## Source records
——

(** The whole loop: [rows] items are processed, and processing stops early only for a
    device to be ignored. *)
Lemma collect_loop_inv all limit spike n : ∀ i b host w log, binv all limit i b host log → (i + n ≤ length all)%nat →
  ∃ rows b' host' w' log', collect_loop (H := recorded C) (w, log) host b i n spike = Some (rows, b', host', (w', log')) ∧
    binv all limit (i + rows) b' host' log' ∧ (rows ≤ n)%nat ∧ (rows < n → ignore_host host' = true)%nat.
Proof.
  induction n as [|n IH]; intros i b host w log I Hn; cbn [collect_loop].
  { exists 0%nat, b, host, w, log. rewrite Nat.add_0_r. split_and!; try done; lia. }
  destruct (ignore_host host) eqn:Eig.
  { exists 0%nat, b, host, w, log. rewrite Nat.add_0_r. split_and!; try done; lia. }
  assert (Hlen := erase_length _ _ (bi_items _ _ _ _ _ _ I)).
  destruct (lookup_lt_is_Some_2 (items b) i) as [item Hi]; [lia|]. rewrite Hi. cbn [mbind option_bind].
  destruct (erase_lookup all (items b) i item (bi_items _ _ _ _ _ _ I) Hi) as (t0 & Ht0 & Ea & _).
  assert (Hstep : ∃ b1 host1 w1 log1,
    (if action item =? Keywords.POLLER_ACTION_SNMP then poll_snmp_item (H := recorded C) (w, log) host b i spike
     else if action item =? Keywords.POLLER_ACTION_SCRIPT then
       '(b, w) ← poll_script_item (H := recorded C) (w, log) host b i spike false; Some (b, host, w)
     else if action item =? Keywords.POLLER_ACTION_PHP_SCRIPT_SERVER then
       '(b, w) ← poll_script_item (H := recorded C) (w, log) host b i spike true; Some (b, host, w)
     else Some (b, host, (w, log))) = Some (b1, host1, (w1, log1)) ∧ binv all limit (S i) b1 host1 log1).
  { destruct (action item =? Keywords.POLLER_ACTION_SNMP) eqn:E0.
    - apply Z.eqb_eq in E0. by apply (poll_snmp_inv all limit i b host w log spike item).
    - rewrite <- Ea in E0. destruct (action item =? Keywords.POLLER_ACTION_SCRIPT).
      { destruct (poll_script_inv b host w log i spike false item Hi) as (b1 & w1 & -> & ? & ? & ? & ?).
        do 4 eexists. split; [done|]. by eapply skip_inv. }
      destruct (action item =? Keywords.POLLER_ACTION_PHP_SCRIPT_SERVER).
      { destruct (poll_script_inv b host w log i spike true item Hi) as (b1 & w1 & -> & ? & ? & ? & ?).
        do 4 eexists. split; [done|]. by eapply skip_inv. }
      do 4 eexists. split; [done|]. by eapply skip_inv. }
  destruct Hstep as (b1 & host1 & w1 & log1 & -> & I1). cbn [mbind option_bind].
  destruct (IH (S i) b1 host1 w1 log1 I1 ltac:(lia)) as (rows & b2 & host2 & w2 & log2 & -> & I2 & Hr & Hstop).
  cbn [mbind option_bind]. exists (S rows), b2, host2, w2, log2. split; [done|].
  replace (i + S rows)%nat with (S i + rows)%nat by lia. split_and!; [done|lia|]. intros ?. apply Hstop. lia.
Qed.

End Run.
End CollectFacts.

(** * The SNMP requests are lawful *)

Module LawfulFacts.
Import CollectFacts Requests.

(** Collectors whose multi-OID request is the one of [Snmp]. *)
Definition snmp_collectors {W} `{NetSNMP W} (open_ : W → Z → cstr → snmp_profile_t → option nat * W) (close : W → nat → W)
    (exec : W → host_t → cstr → Z → cstr * W) (php : W → cstr → cstr * W) (re : cstr → cstr → option (option (nat * nat))) : Collectors W :=
  {| get_multi w host l := snmp_get_multi w host l; open_session := open_; close_session := close; exec_poll := exec;
     php_cmd := php; regexec := re |}.

Section Lawful.
Context {W : Type} `{NetSNMP W}.

Lemma undefined_ids l : map oid_id (snmp_multi_undefined l) = map oid_id l.
Proof. unfold snmp_multi_undefined. by rewrite map_map. Qed.
Lemma error_index_ids l : ∀ c k, map oid_id (snd (error_index_loop l c k)) = map oid_id l.
Proof.
  induction l as [|o l IH]; intros c k; cbn [error_index_loop]; [done|]. destruct (IS_UNDEFINED (oid_result o)).
  - specialize (IH c k). destruct (error_index_loop l c k). cbn in *. by rewrite IH.
  - destruct (_ =? k); [done|]. specialize (IH (c + 1) k). destruct (error_index_loop l (c + 1) k). cbn in *. by rewrite IH.
Qed.
Lemma values_ids l : ∀ vs, map oid_id (snmp_multi_values l vs) = map oid_id l.
Proof.
  induction l as [|o l IH]; intros vs; cbn [snmp_multi_values]; [done|]. destruct (IS_UNDEFINED (oid_result o)).
  - cbn. by rewrite IH.
  - destruct vs as [|v vs]; cbn [map]; rewrite IH; [done|]. by destruct (Response.snmp_varbind_is_exception (Some v)).
Qed.
Lemma add_oids_ids l : ∀ w, map oid_id (snd (fst (add_oids w l))) = map oid_id l.
Proof.
  induction l as [|o l IH]; intros w; cbn [add_oids]; [done|]. destruct (IS_UNDEFINED (oid_result o)).
  - specialize (IH w). destruct (add_oids w l) as [[names rest] w1]. cbn in *. by rewrite IH.
  - destruct (snmp_parse_oid (oid_text o)) as [n|].
    + destruct (snmp_add_null_var w n) as [added w1]. specialize (IH w1). destruct (add_oids w1 l) as [[names rest] w2].
      destruct added; cbn in *; by rewrite IH.
    + specialize (IH w). destruct (add_oids w l) as [[names rest] w1]. cbn in *. by rewrite IH.
Qed.

(** The parts of a device that a request leaves alone. *)
Definition keeps (h h' : host_t) : Prop :=
  max_oids (snmp h') = max_oids (snmp h) ∧ session (snmp h') = session (snmp h) ∧ (ignore_host h = true → ignore_host h' = true).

——

## WHAT YOU NEED TO DO
Each line of the entries above that contains "mbind" must be copied into the answer.

## RESULT BELOW
  destruct (lookup_lt_is_Some_2 (items b) i) as [item Hi]; [lia|]. rewrite Hi. cbn [mbind option_bind].
  destruct Hstep as (b1 & host1 & w1 & log1 & -> & I1). cbn [mbind option_bind].
  cbn [mbind option_bind]. exists (S rows), b2, host2, w2, log2. split; [done|].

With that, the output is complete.